As governments around the world struggle desperately to provide treatment and care to millions of poor and oppressed people infected with HIV—the virus that causes AIDS—giant pharmaceutical companies continue to reap obscene profits. They do this by controlling the prices of life preserving treatments such as anti-retroviral medications. The giant pharmaceuticals garner more than $100 million in profits daily from drug sales.
Michael Weinstein, president of the AIDS Healthcare Foundation—one of the primary groups spearheading the global effort to contain the wildfire AIDS epidemic—recently said, “Of the forty million people worldwide living with HIV/AIDS today, barely two million have access to these lifesaving drugs, and most of those live in the U.S. and Western Europe.”

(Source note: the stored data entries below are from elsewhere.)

(** * seisflows: the line-search controller of [seisflows/optimize/base.py]

    A shallow embedding of class [base] (nonlinear optimization base class):
    the direction dispatcher [compute_direction], the line-search state
    machine [initialize_search] / [search_status] / [finalize_search] and the
    history accessors [step_lens] / [func_vals].

    Numbers are IEEE binary64 values (Rocq's primitive [float]), as Python
    floats and numpy [float64] arrays are.  The working directory
    [PATH.OPTIMIZE] is a finite map from file names to stored values. *)

From Stdlib Require Import ZArith Lia Floats List Bool Sorted Permutation Ascii.
From stdpp Require Import gmap strings list fin_maps sorting.

Set Warnings "-inexact-float".
Open Scope string_scope.
Open Scope list_scope.

(** ** numpy and Python primitives used by the class *)

Module np.

(** [np.isnan] *)
Definition isnan (x : float) : bool := PrimFloat.is_nan x.

(** Truth value of a Python float: [bool(x)] is [x != 0.0]. *)
Definition truthy (x : float) : bool := negb (x =? 0)%float.

(** Comparison used by numpy's sorting kernels for doubles,
    [a < b || (b != b && a == a)]: not-a-number sorts last. *)
Definition DOUBLE_LT (a b : float) : bool :=
  (a <? b)%float || (isnan b && negb (isnan a)).

(** Indexing [v[i]] at an index that is in range. *)
Definition item (v : list float) (i : nat) : float := nth i v nan.

(** One pass of the inner loop of numpy's indirect insertion sort: the index
    [vi] is moved left past every index whose key is greater.  [left] holds
    the indices placed so far, nearest neighbour first. *)
Fixpoint shift_in (v : list float) (vi : nat) (left : list nat) : list nat :=
  match left with
  | [] => [vi]
  | pk :: left' =>
      if DOUBLE_LT (item v vi) (item v pk)
      then pk :: shift_in v vi left'
      else vi :: left
  end.

(** [v.argsort()] with the default kind, on an array of at most 16 elements:
    numpy's introsort hands a range that short straight to the insertion
    sort below.  A longer array is partitioned first; numpy still answers a
    permutation of the positions that sorts the keys, as this definition
    does, but equal keys need not keep their order there, so what depends on
    the order of equal keys is stated for at most 16 elements only. *)
Definition argsort (v : list float) : list nat :=
  rev (fold_left (fun left vi => shift_in v vi left) (seq 0 (length v)) []).

(** Fancy indexing [f[idx]]. *)
Definition take (f : list float) (idx : list nat) : list float :=
  map (item f) idx.

(** [abs(x)] on an array. *)
Definition absolute (x : list float) : list float := map PrimFloat.abs x.

(** [any(f[1:] < f[0])] *)
Definition any_below_first (f : list float) : bool :=
  match f with
  | [] => false
  | f0 :: f1 => existsb (fun y => (y <? f0)%float) f1
  end.

(** [f[-2] < f[-1]] *)
Definition last_two_increase (f : list float) : bool :=
  match rev f with
  | b :: a :: _ => (a <? b)%float
  | _ => false
  end.

(** [np.all(vals[-1] < vals[:-1])] *)
Definition last_below_all (vals : list float) : bool :=
  match rev vals with
  | [] => true
  | v :: earlier => forallb (fun y => (v <? y)%float) earlier
  end.

(** The loop of numpy's [DOUBLE_argmin]: [mp] is the least value so far and
    [min_ind] its index; an element [y] with [not (y >= mp)] moves it, a
    not-a-number ends the scan. *)
Fixpoint argmin_loop (ip : list float) (i : nat) (mp : float) (min_ind : nat)
  : nat :=
  match ip with
  | [] => min_ind
  | y :: ip' =>
      if negb (mp <=? y)%float
      then if isnan y then i else argmin_loop ip' (S i) y i
      else argmin_loop ip' (S i) mp min_ind
  end.

(** [f.argmin()] *)
Definition argmin (f : list float) : nat :=
  match f with
  | [] => 0
  | mp :: ip => if isnan mp then 0 else argmin_loop ip 1 mp 0
  end.

(** [np.minimum], the reduction step of [f.min()]:
    [(io1 <= in2 || isnan(io1)) ? io1 : in2]. *)
Definition minimum (io1 in2 : float) : float :=
  if (io1 <=? in2)%float || isnan io1 then io1 else in2.

(** [f.min()] *)
Definition amin (f : list float) : float :=
  match f with
  | [] => nan
  | io1 :: rest => fold_left minimum rest io1
  end.

(** Python's builtin [max] over a sequence; [None] on an empty one, where
    Python raises [ValueError]. *)
Definition py_max (l : list float) : option float :=
  match l with
  | [] => None
  | a :: r => Some (fold_left (fun cur y => if (cur <? y)%float then y else cur) r a)
  end.

(** [a + b] on arrays, with numpy's broadcasting of one-element arrays;
    [None] where numpy raises [ValueError] on mismatched shapes. *)
Definition add (a b : list float) : option (list float) :=
  if Nat.eqb (length a) (length b) then Some (zip_with PrimFloat.add a b)
  else match a, b with
       | [x], _ => Some (map (PrimFloat.add x) b)
       | _, [y] => Some (map (fun x => (x + y)%float) a)
       | _, _ => None
       end.

(** [p * alpha] for an array [p] and a scalar [alpha]. *)
Definition scale (p : list float) (alpha : float) : list float :=
  map (fun x => (x * alpha)%float) p.

(** [any(f[1:] <= f[0])] *)
Definition any_at_or_below_first (f : list float) : bool :=
  match f with
  | [] => false
  | f0 :: f1 => existsb (fun y => (y <=? f0)%float) f1
  end.

(** Conversion of a Python integer to a float, as in [float * int]: the
    nearest double, ties to even; [None] where Python raises
    [OverflowError]. *)
Definition float_of_int (n : Z) : option float :=
  let r := SF2Prim (binary_normalize prec emax n 0 false) in
  if PrimFloat.is_infinity r then None else Some r.

End np.

(** ** The working directory *)

(** A stored file holds a scalar ([savetxt]) or a vector ([savenpy]). *)
Inductive value : Type :=
  | Scalar (x : float)
  | Array (v : list float).

Inductive exn : Type :=
  | IOError             (* a file read or moved does not exist *)
  | ValueError          (* [raise ValueError]: the trial objective is NaN *)
  | NameError           (* [p_new] never assigned *)
  | ZeroDivisionError
  | IndexError.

This means that only 5 percent of people worldwide who are HIV positive have access to life-sustaining treatments.
For example, in India, only 30,000 of 5 million people infected with HIV have access to the life-saving medications.
In the United States—the world’s richest nation where hundreds of billions of dollars are spent each year on war and destruction in the Middle East—the HIV rate of infection is rising. This is especially true in oppressed communities, Black and Latino populations in particular.
In California, Governor Arnold Schwarzenegger recently vetoed a bill that would have provided access to condoms for inmates, a proven means of preventing the spread of HIV.
The U.S. Congress has yet to give final authorization this year for Ryan White funds for AIDS treatment and care. Yet, Congress routinely approves billion dollar spending bills to fund the U.S. colonial occupation of Iraq.
Government catering to the needs of the pharmaceutical companies over the needs of the people dramatizes what is so intrinsically wrong with healthcare based on profits.
World AIDS Day each year provides yet another opportunity for people around the world to reflect on what is needed to end the suffering of millions of people, including millions of children. A centralized, globally coordinated program aimed at providing the available treatments, education and care to all who are infected is urgently required to stop the epidemic. Also necessary is massive funding to find a decisive vaccine and cure.
This would require giant pharmaceutical companies to relinquish their control of the medications and to manufacture and distribute them to all who are infected or living with HIV/AIDS.